La parodie du « J'accuse » d'Emile Zola (qui doit se retourner dans sa tombe) par Frederic Lefebvre à l'occasion de l'affaire Woerth est un parfait exemple de cette tendance. Dans son texte, les hommes politiques, quel que soit leur parti, sont désignés par leur nom de famille ; toutes les femmes par leur prénom. La seule qui a le droit à son nom de famille, c'est Marine Le Pen... Mais « Frédéric » a bien pris soin de mettre ce nom entre parenthèses ! Ah, je pourrais disserter pendant des heures sur cette lamentable utilisation des parenthèses...

Ce qui est fascinant, c'est de constater que ces prénoms sont utilisés dans deux cas de figure : par les militants, et par les détracteurs. L'utilisation par les détracteurs tend évidemment à diminuer la femme politique en la maintenant dans une minorité symbolisée par le prénom : ce sont les enfants qu'on appelle par leur prénom. Appeler les femmes politiques par leur prénom, c'est les infantiliser, c'est leur nier la maturité et les compétences suffisantes pour gouverner.

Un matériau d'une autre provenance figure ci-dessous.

(** One round of the interpreter is one step of the machine. *)
Lemma bf_step_ok b b' i s : ref_step PROGRAM b = Some b' → b_pc b < 106 → represents b i s →
  ∃ s', bf_step s = Some (tt, s') ∧ represents b' i s'.
Proof.
  destruct b as [pc dp t o]. intros Hs Hlt ([Hpc _] & Ht & ch & depth & n & from & aux & ->).
  cbn [b_pc b_dp b_tape b_out] in *. unfold ref_step, cell in Hs. cbn [b_pc b_dp b_tape b_out] in Hs.
  destruct (PROGRAM !! Z.to_nat pc) as [c|] eqn:Hc; [|done]. simpl in Hs.
  destruct ((dp <? 0) || (10 <=? dp)) eqn:Hb; [done|]. assert (0 ≤ dp < 10) as Hdp by lia. clear Hb.
  assert (0 ≤ pc < 106) as Hpc' by lia. unfold bf_step. rewrite (seq_some _ _ _ _ (fetch_ok _ _ _ _ _ _ _ _ _ _ Hpc')).
  rewrite (list_lookup_total_correct _ _ _ Hc).
  assert (i32 (pc + 1) = pc + 1) as Hi by (apply i32_small; word_lia).
  assert (∀ dp' t' o' n' from' aux' depth', length t' = 20%nat → represents (Bf (pc + 1) dp' t' o') i
            (T (env (pc + 1) dp' c depth' n' from' aux' t') i o')) as Hr
    by (intros; split_and!; [cbn; lia|cbn; lia|done|by repeat eexists]).
  destruct (program_codes c) as [->|[->|[->|[->|[->|[->| ->]]]]]]; [by eapply list_elem_of_lookup_2|..]; simpl in Hs.
  - unfold write_cell in Hs. cbn [b_pc b_dp b_tape b_out] in Hs. destruct (_ && _) eqn:Hx in Hs; [|done]. injection Hs as <-.
    exec. rewrite increment_ok by done. exec. rewrite Hi, i32_small by (unfold is_i32; lia).
    eexists. split; [reflexivity|]. apply Hr. by rewrite length_insert.
  - unfold write_cell in Hs. cbn [b_pc b_dp b_tape b_out] in Hs. destruct (_ && _) eqn:Hx in Hs; [|done]. injection Hs as <-.
    exec. rewrite decrement_ok by done. exec. rewrite Hi, i32_small by (unfold is_i32; lia).
    eexists. split; [reflexivity|]. apply Hr. by rewrite length_insert.
  - injection Hs as <-. exec. rewrite Hi, i32_small by word_lia. eexists. split; [reflexivity|]. by apply Hr.
  - injection Hs as <-. exec. rewrite Hi, i32_small by word_lia. eexists. split; [reflexivity|]. by apply Hr.
  - injection Hs as <-. exec. rewrite (seq_some _ _ _ _ (load_cell_ok _ _ _ _ _ _ _ _ _ _ Ht Hdp)). exec. rewrite Hi.
    eexists. split; [reflexivity|]. by apply Hr.
  - exec. rewrite (seq_some _ _ _ _ (load_cell_ok _ _ _ _ _ _ _ _ _ _ Ht Hdp)). exec.
    destruct (t !!! Z.to_nat dp =? 0); exec.
    + destruct (match_right PROGRAM pc) as [j|] eqn:Hj; [|done]. injection Hs as <-.
      destruct (skip_forward_ok pc dp 91 (t !!! Z.to_nat dp) from aux t i o Ht Hdp j Hpc' Hc Hj) as [Hj' ->]. exec.
      rewrite i32_small by word_lia. eexists. split; [reflexivity|]. split_and!; cbn; [lia|lia|done|by repeat eexists].
    + injection Hs as <-. rewrite Hi. eexists. split; [reflexivity|]. by apply Hr.
  - exec. rewrite (seq_some _ _ _ _ (load_cell_ok _ _ _ _ _ _ _ _ _ _ Ht Hdp)). exec.
    destruct (Z.ltb_spec (t !!! Z.to_nat dp) 0); [done|]. destruct (Z.eqb_spec (t !!! Z.to_nat dp) 0) as [->|Hn].
    + injection Hs as <-. exec. rewrite Hi. eexists. split; [reflexivity|]. by apply Hr.
    + rewrite (proj2 (Z.ltb_lt 0 (t !!! Z.to_nat dp))) by lia. exec.
      destruct (match_left PROGRAM pc) as [j|] eqn:Hj; [|done]. injection Hs as <-.
      destruct (skip_back_ok pc dp 93 (t !!! Z.to_nat dp) from aux t i o Ht Hdp j Hpc' Hc Hj) as [Hj' ->]. exec.
      rewrite i32_small by word_lia. eexists. split; [reflexivity|]. split_and!; cbn; [lia|lia|done|by repeat eexists].
Qed.
Lemma outer_ok ri ci ki aik bkj acc c : done_upto a b c0 c (4 * ri) → 0 ≤ ri < 4 →
  ∃ ci' ki' aik' bkj' acc' c', outer (at_ ri ci ki aik bkj acc (rest r c a b) i o) =
    Some (tt, at_ (ri + 1) ci' ki' aik' bkj' acc' (rest r c' a b) i o) ∧ done_upto a b c0 c' (4 * (ri + 1)).
Proof.
  intros Hd Hri. unfold outer. exec.
  destruct (While_run (λ k s, ∃ ci ki aik bkj acc c, k = Z.to_nat (4 - ci) ∧ 0 ≤ ci ≤ 4 ∧
      s = at_ ri ci ki aik bkj acc (rest r c a b) i o ∧ done_upto a b c0 c (4 * ri + ci))
    (λ s, ∃ ki aik bkj acc c, s = at_ ri 4 ki aik bkj acc (rest r c a b) i o ∧ done_upto a b c0 c (4 * ri + 4))
    ("ci" < 4)%tcc middle) with (k := 4%nat) (s := at_ ri 0 ki aik bkj acc (rest r c a b) i o)
    as (s' & E & k' & x & y & z & c' & -> & Hd').
  - intros k s (ci1 & k1 & x1 & y1 & z1 & c1 & -> & Hc1 & -> & Hd1). eexists. split; [reflexivity|].
    destruct (Z.ltb_spec ci1 4); cbn [of_bool Z.eqb].
    + destruct (middle_ok ri ci1 k1 x1 y1 z1 c1) as (x2 & y2 & z2 & c2 & E & Hd2); [done|done|lia|].
      eexists _, (Z.to_nat (4 - (ci1 + 1))). split; [exact E|]. split; [lia|]. do 6 eexists. split; [reflexivity|]. split; [lia|].
      split; [reflexivity|]. done.
    + replace ci1 with 4 in * by lia. do 5 eexists. split; [reflexivity|]. done.
  - do 6 eexists. split; [|split; [|split; [reflexivity|]]]; [done|lia|]. by rewrite Z.add_0_r.
  - unfold ROUNDS. lia.
  - rewrite (seq_some _ _ _ _ E). exec. rewrite i32_small by word_lia. do 6 eexists. split; [reflexivity|].
    by replace (4 * (ri + 1)) with (4 * ri + 4) by lia.
Qed.

Lemma multiply_ok ri ci ki aik bkj acc : length c0 = 16%nat →
  ∃ ci' ki' aik' bkj' acc' c', multiply (at_ ri ci ki aik bkj acc (rest r c0 a b) i o) =
    Some (tt, at_ 4 ci' ki' aik' bkj' acc' (rest r c' a b) i o) ∧ done_upto a b c0 c' 16.
Proof.
  intros Hc0. unfold multiply. exec.
  destruct (While_run (λ k s, ∃ ri ci ki aik bkj acc c, k = Z.to_nat (4 - ri) ∧ 0 ≤ ri ≤ 4 ∧
      s = at_ ri ci ki aik bkj acc (rest r c a b) i o ∧ done_upto a b c0 c (4 * ri))
    (λ s, ∃ ci ki aik bkj acc c, s = at_ 4 ci ki aik bkj acc (rest r c a b) i o ∧ done_upto a b c0 c 16)
    ("ri" < 4)%tcc outer) with (k := 4%nat) (s := at_ 0 ci ki aik bkj acc (rest r c0 a b) i o)
    as (s' & E & ci' & k' & x & y & z & c' & -> & Hd').
  - intros k s (r1 & ci1 & k1 & x1 & y1 & z1 & c1 & -> & Hr1 & -> & Hd1). eexists. split; [reflexivity|].
    destruct (Z.ltb_spec r1 4); cbn [of_bool Z.eqb].
    + destruct (outer_ok r1 ci1 k1 x1 y1 z1 c1) as (ci2 & k2 & x2 & y2 & z2 & c2 & E & Hd2); [done|lia|].
      eexists _, (Z.to_nat (4 - (r1 + 1))). split; [exact E|]. split; [lia|]. do 7 eexists. split; [reflexivity|]. split; [lia|].
      split; [reflexivity|]. done.
    + replace r1 with 4 in * by lia. do 6 eexists. split; [reflexivity|]. done.
  - do 7 eexists. split; [|split; [|split; [reflexivity|]]]; [done|lia|]. split; [done|]. intros k Hk. by zb_false (k <? 4 * 0).
  - unfold ROUNDS. lia.
  - do 6 eexists. split; [exact E|done].
Qed.
End product.

(** [C34] For any two matrices the loops leave in [c00] ... [c33] their product in
    32-bit arithmetic, and print nothing. *)
Theorem matrix_product (r a b c0 i o : list Z) ri ci ki aik bkj acc :
  shapes r c0 a b →
  ∃ s' c, multiply (at_ ri ci ki aik bkj acc (rest r c0 a b) i o) = Some (tt, s') ∧ rout s' = o ∧
    mapM (λ x, get x (vars s')) C_NAMES = Some c ∧
    ∀ p q, 0 ≤ p < 4 → 0 ≤ q < 4 →
      entry c p q = i32 (entry a p 0 * entry b 0 q + entry a p 1 * entry b 1 q + entry a p 2 * entry b 2 q + entry a p 3 * entry b 3 q).
Proof.
  intros [Hr Hc Ha Hb]. destruct (multiply_ok r a b c0 i o Hr Ha Hb ri ci ki aik bkj acc Hc)
    as (ci' & k' & x & y & z & c & E & Hl & Hd).
  eexists _, c. split; [exact E|]. split; [done|]. split.
  - destruct (sixteen c Hl) as (?&?&?&?&?&?&?&?&?&?&?&?&?&?&?&?&->).
    do 12 (destruct r as [|? r]; [discriminate|]); destruct r; [|discriminate]. vm_compute. reflexivity.
  - intros p q Hp Hq. unfold entry at 1. rewrite Hd by lia. zb_true (4 * p + q <? 16).
    replace ((4 * p + q) `div` 4) with p by dlia. replace ((4 * p + q) `mod` 4) with q by dlia. reflexivity.
Qed.

Lemma matrix_product_witness :
  let a := seqZ 1 16 in let b := replicate 16 65536 in
  ∃ s' c, multiply (at_ 0 0 0 0 0 0 (rest (replicate 12 0) (replicate 16 0) a b) [] []) = Some (tt, s') ∧ rout s' = [] ∧
    mapM (λ x, get x (vars s')) C_NAMES = Some c ∧
    ∀ p q, 0 ≤ p < 4 → 0 ≤ q < 4 →
      entry c p q = i32 (entry a p 0 * entry b 0 q + entry a p 1 * entry b 1 q + entry a p 2 * entry b 2 q + entry a p 3 * entry b 3 q).
Proof. intros a b. apply (matrix_product (replicate 12 0) a b (replicate 16 0)). by split. Defined.

(** Four digits are all that [print_int] has: the first one of a larger number is
    printed as a character behind the digits. *)
Theorem matrix_large_entry :
  (λ '(_, s), printed s) <$> ("pn" ::= 10000;;; print_int) (T (ints REGS) [] []) = Some (lit ":000").
Proof. vm_compute. reflexivity. Qed.
End MatrixMul.

(** ** The Mandelbrot set ([mandelbrot_fp.c]) *)

Module Mandelbrot.
Definition decls : globals :=
  ints ["zr"; "zi"; "zr2"; "zi2"; "zrzi"; "iter"; "escaped"; "cr"; "ci"; "SCALE"; "MAX_ITER"; "row"; "col";
        "COLS"; "ROWS"; "RE_MIN"; "RE_MAX"; "IM_MIN"; "IM_MAX"; "palette_idx"; "palette_ch"].

Definition get_palette_ch : stmt :=
  When ("palette_idx" == 0) ("palette_ch" ::= 32);;; When ("palette_idx" == 1) ("palette_ch" ::= 46);;;
  When ("palette_idx" == 2) ("palette_ch" ::= 58);;; When ("palette_idx" == 3) ("palette_ch" ::= 45);;;
  When ("palette_idx" == 4) ("palette_ch" ::= 61);;; When ("palette_idx" == 5) ("palette_ch" ::= 43);;;
  When ("palette_idx" == 6) ("palette_ch" ::= 42);;; When ("palette_idx" == 7) ("palette_ch" ::= 35);;;
  When ("palette_idx" == 8) ("palette_ch" ::= 64).

Definition iterate : stmt :=
  "zr2" ::= ("zr" * "zr") / "SCALE";;;
  "zi2" ::= ("zi" * "zi") / "SCALE";;;
  When ("zr2" + "zi2" > 4 * "SCALE") ("escaped" ::= 1;;; "iter" ::= "MAX_ITER");;;
  When ("escaped" == 0)
    ("zrzi" ::= ("zr" * "zi") / "SCALE";;;
     "zr" ::= "zr2" - "zi2" + "cr";;;
     "zi" ::= 2 * "zrzi" + "ci";;;
     "iter" ::= "iter" + 1).

Definition pixel : stmt :=
  "cr" ::= "RE_MIN" + "col" * ("RE_MAX" - "RE_MIN") / "COLS";;;
  "zr" ::= 0;;; "zi" ::= 0;;; "iter" ::= 0;;; "escaped" ::= 0;;;
  While ("iter" < "MAX_ITER") iterate;;;
  If ("escaped" == 0) (putchar 64)
    ("palette_idx" ::= "iter" * 8 / "MAX_ITER";;; get_palette_ch;;; putchar "palette_ch");;;
  "col" ::= "col" + 1.

Definition start : stmt :=
  assigns [("SCALE", 256); ("MAX_ITER", 64); ("COLS", 70); ("ROWS", 22);
           ("RE_MIN", -640); ("RE_MAX", 256); ("IM_MIN", -307); ("IM_MAX", 307)];;;
  putchars (lit "Mandelbrot Set (fixed-point)" ++ [10]);;;
  "row" ::= 0.
Definition picture_row : stmt :=
  "ci" ::= "IM_MAX" - "row" * ("IM_MAX" - "IM_MIN") / "ROWS";;;
  "col" ::= 0;;;
  While ("col" < "COLS") pixel;;;
  putchar 10;;;
  "row" ::= "row" + 1.
Definition main : stmt := start;;; While ("row" < "ROWS") picture_row.

(** *** The picture

    The registers of a pixel, and the settings behind them. *)
Definition settings (row col p_idx p_ch : Z) : globals :=
  [("SCALE", 256); ("MAX_ITER", 64); ("row", row); ("col", col); ("COLS", 70); ("ROWS", 22);
   ("RE_MIN", -640); ("RE_MAX", 256); ("IM_MIN", -307); ("IM_MAX", 307); ("palette_idx", p_idx); ("palette_ch", p_ch)].
Abbreviation at_ zr zi zr2 zi2 zrzi iter escaped cr ci rest i o :=
  (T (("zr", zr) :: ("zi", zi) :: ("zr2", zr2) :: ("zi2", zi2) :: ("zrzi", zrzi) :: ("iter", iter) :: ("escaped", escaped) ::
      ("cr", cr) :: ("ci", ci) :: rest) i o).

#[local] Arguments iterate : simpl never.
#[local] Arguments pixel : simpl never.
Ltac exec := cbn -[Z.add Z.sub Z.mul Z.quot i32 u8 While settings].

Lemma iterate_ok zr zi zr2 zi2 zrzi iter cr ci row col px pc i o : 0 ≤ iter < 64 →
  ∃ zr' zi' zr2' zi2' zrzi' iter' escaped',
    iterate (at_ zr zi zr2 zi2 zrzi iter 0 cr ci (settings row col px pc) i o) =
      Some (tt, at_ zr' zi' zr2' zi2' zrzi' iter' escaped' cr ci (settings row col px pc) i o) ∧
    ((escaped' = 0 ∧ iter' = iter + 1) ∨ (escaped' = 1 ∧ iter' = 64)).
Proof.
  intros Hi. unfold iterate, settings. exec. rewrite !c_div_by by lia. exec. rewrite !c_div_by by lia. exec.
  change (i32 (4 * 256)) with 1024. destruct (1024 <? _); exec.
  - do 7 eexists. split; [reflexivity|]. by right.
  - rewrite !c_div_by by lia. exec. do 7 eexists. split; [reflexivity|]. left. by rewrite i32_small by word_lia.
Qed.
(** The line of the [k]th token. *)
Definition line (k : Z) (x : Z * list Z) : list Z :=
  let '(ty, V) := x in
  let quote := if ty =? 7 then [QUOTE] else [] in
  lit "  " ++ dec_text k ++ lit "  " ++ nth (if (0 <=? ty) && (ty <=? 11) then Z.to_nat ty else 12%nat) NAMES [] ++
  (if 0 <? vlen_of ty V then lit "  " ++ quote ++ V ++ quote else []) ++ [10].
Fixpoint lines (k : Z) (l : list (Z * list Z)) : list Z :=
  match l with [] => [] | x :: l' => line k x ++ lines (k + 1) l' end.

Record ready (s : js) : Prop := {
  ready_wf : js_wf s;
  ready_names : Forall2 (λ a t, take (S (length t)) a = t ++ [0]) (names s) NAMES;
  ready_digits : length (d_buf (scratch s)) = 12%nat;
  ready_text : Forall is_char (left_of s);
}.

Lemma print_type_ok t s : Forall2 (λ a t, take (S (length t)) a = t ++ [0]) (names s) NAMES →
  print_type t s = Some (tt, set_out (reverse (nth (if (0 <=? t) && (t <=? 11) then Z.to_nat t else 12%nat) NAMES []) ++ rout s) s).
Proof.
  intros Hn. unfold print_type. rewrite (bind_some (reads _) _ _ _ _ eq_refl).
  set (k := if (0 <=? t) && (t <=? 11) then Z.to_nat t else 12%nat). assert (k < 13)%nat as Hk by (unfold k; bool_cases; lia).
  clearbody k. pose proof (Forall2_length _ _ _ Hn) as Hl. change (length NAMES) with 13%nat in Hl.
  destruct (lookup_lt_is_Some_2 (names s) k) as [a Ha]; [lia|]. destruct (lookup_lt_is_Some_2 NAMES k) as [w Hw]; [done|].
  pose proof (Forall2_lookup_lr _ _ _ _ _ _ Hn Ha Hw) as Ht. cbn beta in Ht. rewrite (nth_lookup_Some _ _ [] _ Ha), (nth_lookup_Some _ _ [] _ Hw).
  assert (Forall (λ w, Forall is_char w ∧ Z.of_nat (length w) < 1000) NAMES) as Hall.
  { repeat constructor; by vm_compute. }
  destruct (proj1 (Forall_lookup _ _) Hall _ _ Hw) as [Hc Hwl]. by eapply print_str_ok.
Qed.

Lemma show_value_ok t n v V s : take (S (length V)) v = V ++ [0] → Forall is_char V → Z.of_nat (length V) < 1000 →
  show_value t n v s = Some (tt, set_out (reverse (if 0 <? n then lit "  " ++ (if t =? 7 then [QUOTE] else []) ++ V ++ (if t =? 7 then [QUOTE] else []) else []) ++ rout s) s).
Proof.
  intros Hv HV Hl. unfold show_value, show_quote. destruct (0 <? n); [|by destruct s].
  do 2 (erewrite bind_some by reflexivity). destruct (t =? 7).
  - erewrite bind_some by reflexivity. erewrite bind_some by (by eapply print_str_ok).
    change (lit "  ") with [32; 32]. rewrite !reverse_app, <- !app_assoc. by destruct s.
  - rewrite bind_ret. erewrite bind_some by (by eapply print_str_ok).
    change (lit "  ") with [32; 32]. rewrite !reverse_app, <- !app_assoc. by destruct s.
Qed.

(** One round of the program's loop prints one line. *)
Lemma report_ok s ty V R : ready s → 0 ≤ tok_count s ≤ 200 → lex (left_of s) = (ty, V, R) →
  ∃ s', report s = Some ((ty =? 0) || (200 <? tok_count s + 1), s') ∧ ready s' ∧ left_of s' = R ∧
    rout s' = reverse (line (tok_count s) (ty, V)) ++ rout s ∧ tok_count s' = tok_count s + 1.
Proof.
  intros [[Hb Hsz Hl Hp Hv] Hn Hd Ht] Hk El. destruct (lex_chars _ _ _ _ _ Ht El) as [HV HR].
  destruct s as [buf len p ty0 v vl nm sc cnt o]. cbn [json_buf json_len pos tok_type tok_val tok_vlen names scratch tok_count rout] in *.
  destruct (next_token_ok buf len nm sc cnt o Hb ltac:(lia) ltac:(lia) p ty0 v vl V R ty Hp Hv El) as (p' & v' & E & Hp' & Hr & Hv1 & Hv2).
  pose proof (f_equal length Hv2) as HVl. rewrite length_take, length_app in HVl. simpl in HVl.
  rewrite length_app, Nat.add_1_r in Hv2.
  unfold report. rewrite (bind_some _ _ _ _ _ E). do 2 (erewrite bind_some by reflexivity). rewrite (bind_some (reads _) _ _ _ _ eq_refl).
  edestruct (print_int_ok cnt) as (d & Ed & Hd2); [| |rewrite (bind_some _ _ _ _ _ Ed)]; [lia|exact Hd|]. clear Ed.
  do 2 (erewrite bind_some by reflexivity). rewrite (bind_some (reads _) _ _ _ _ eq_refl).
  erewrite bind_some by (apply print_type_ok; exact Hn). do 2 (rewrite (bind_some (reads _) _ _ _ _ eq_refl)).
  erewrite bind_some by (eapply show_value_ok; [exact Hv2|exact HV|lia]). do 2 (erewrite bind_some by reflexivity).
  rewrite (bind_some (reads _) _ _ _ _ eq_refl).
  match goal with |- context [ret _ ?s] => set (s2 := s) end.
  assert (tok_count s2 = cnt + 1) as Hcnt by (transitivity (i32 (cnt + 1)); [reflexivity|apply i32_small; word_lia]).
  exists s2. split; [by rewrite Hcnt|]. split; [|split; [exact Hr|split; [|exact Hcnt]]].
  - constructor; [by constructor|exact Hn|exact Hd2|]. change (left_of s2) with (rest buf len p'). by rewrite Hr.
  - unfold s2, line. cbn [rout set_out set_scratch set_count tok_type tok_vlen]. change (u8 32) with 32. change (u8 10) with 10.
    change (lit "  ") with [32; 32]. rewrite !reverse_app, <- !app_assoc. reflexivity.
Qed.

(** The program's loop on any text: it ends, with the listing of the tokens of
    the text, one line each with its number, its name and its value, up to END or
    to the 201st token. *)
Theorem report_all_lists s : ready s → tok_count s = 0 →
  ∃ s', report_all s = Some (tt, s') ∧
    rout s' = reverse (lines 0 (tokens 201 (left_of s))) ++ rout s ∧
    tok_count s' = Z.of_nat (length (tokens 201 (left_of s))).
Proof.
  intros Hs Hc. set (T := tokens 201 (left_of s)).
  destruct (repeatM_run (λ k (_ : unit) s', ∃ l, (0 < k)%nat ∧ ready s' ∧ 0 ≤ tok_count s' ∧ Z.of_nat k = 201 - tok_count s' ∧
      l ++ tokens k (left_of s') = T ∧ rout s' = reverse (lines 0 l) ++ rout s ∧ tok_count s' = Z.of_nat (length l))
    (λ _ s', rout s' = reverse (lines 0 T) ++ rout s ∧ tok_count s' = Z.of_nat (length T))
    (λ _ : unit, b <- report;; ret (if b : bool then inr tt else inl tt)))
    with (k := 201%nat) (i := tt) (s := s) as ([] & s' & E & Hr & Hk).
  - intros k [] s1 (l & Hk & Hs1 & Hc1 & Hkc & HT & Ho & Hn). destruct (lex (left_of s1)) as [[ty V] R] eqn:El.
    destruct (report_ok s1 ty V R Hs1 ltac:(lia) El) as (s2 & E & Hs2 & Hl2 & Ho2 & Hc2). rewrite (bind_some _ _ _ _ _ E).
    do 2 eexists. split; [reflexivity|]. destruct k as [|k]; [lia|]. cbn [tokens] in HT. rewrite El in HT.
    assert (∀ x, lines 0 (l ++ [x]) = lines 0 l ++ line (tok_count s1) x) as Hline.
    { intros x. rewrite Hn. clear. replace (Z.of_nat (length l)) with (0 + Z.of_nat (length l)) by lia. generalize 0 as k.
      induction l as [|y l IH]; intros k; cbn [lines app length]; [by rewrite Z.add_0_r, app_nil_r|].
      rewrite IH, <- app_assoc. by replace (k + 1 + Z.of_nat (length l)) with (k + Z.of_nat (S (length l))) by lia. }
    destruct (Z.eqb_spec ty 0) as [->|Hty]; cbn [orb].
    + rewrite <- HT, Hline, reverse_app, Ho2, Ho, <- app_assoc, length_app. split; [done|]. simpl. lia.
    + destruct (Z.ltb_spec 200 (tok_count s1 + 1)).
      * assert (k = 0%nat) as -> by lia. cbn [tokens] in HT.
        rewrite <- HT, Hline, reverse_app, Ho2, Ho, <- app_assoc, length_app. split; [done|]. simpl. lia.
      * exists k. split; [lia|]. exists (l ++ [(ty, V)]). split; [lia|]. split; [done|]. split; [lia|]. split; [lia|].
        rewrite Hl2, <- app_assoc. split; [done|]. rewrite Hline, reverse_app, Ho2, Ho, <- app_assoc, length_app. split; [done|]. simpl. lia.
  - exists []. split_and!; [lia|done|lia|lia|done..].
  - unfold LOOP_BOUND. lia.
  - by exists s'.
Qed.

Lemma report_all_lists_witness :
  let s := J (INPUT ++ replicate 450 0) 62 0 0 (replicate 128 0) 0 (map (λ t, t ++ [0]) NAMES) (Digits (replicate 12 0) 0 0 0 0) 0 [] in
  ∃ s', report_all s = Some (tt, s') ∧ tok_count s' = 28.
Proof.
  intros s. assert (ready s) as Hs.
  { constructor; [constructor; [|done..]|by repeat constructor|done|].
    - apply Forall_app_2; [apply INPUT_u8|by apply Forall_is_u8_replicate].
    - change (left_of s) with INPUT. vm_compute. repeat constructor; done. }
  destruct (report_all_lists s Hs eq_refl) as (s' & E & _ & Hc). exists s'. split; [exact E|]. rewrite Hc. vm_compute. reflexivity.
Defined.




(** A string of more than 126 characters is cut, and the character after the cut
    is lost. *)
Example json_long_string : lex (QUOTE :: replicate 130 97 ++ [QUOTE]) = (7, replicate 126 97, replicate 3 97 ++ [QUOTE]).
Proof. vm_compute. reflexivity. Qed.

Dans l'autre cas de figure, l'utilisation du prénom crée une proximité factice avec la femme politique qu'on soutient. Ce qui est intéressant, c'est qu'on n'utilise pas – ou très peu – ce procédé avec les hommes politiques : la sphère de l'intime, du relationnel, de la proximité est réservée aux femmes. Quel que soit le niveau de pouvoir que ces femmes aient atteint.

Dans les deux cas, l'utilisation du prénom marque une séparation nette entre les femmes et les hommes politiques et différencie la façon dont on les considère. Consciemment ou non : j'ai souvent entendu des féministes utiliser ce prénom pour parler de femmes politiques, sans y prendre garde.
Les mots ont une importance, les mots ont un sens, comme je l'ai déjà soutenu lors de la campagne « Mademoiselle : la case en trop ». Même – surtout – ceux qu'on utilise inconsciemment, par habitude. Alors faisons attention aux mots qu'on utilise ; accordons le même respect, le même traitement aux femmes et aux hommes politiques, en commençant par la façon dont on les nomme.
Ce serait un premier pas vers un univers politique moins masculin ou, du moins, moins violent envers les femmes qui s'y risquent.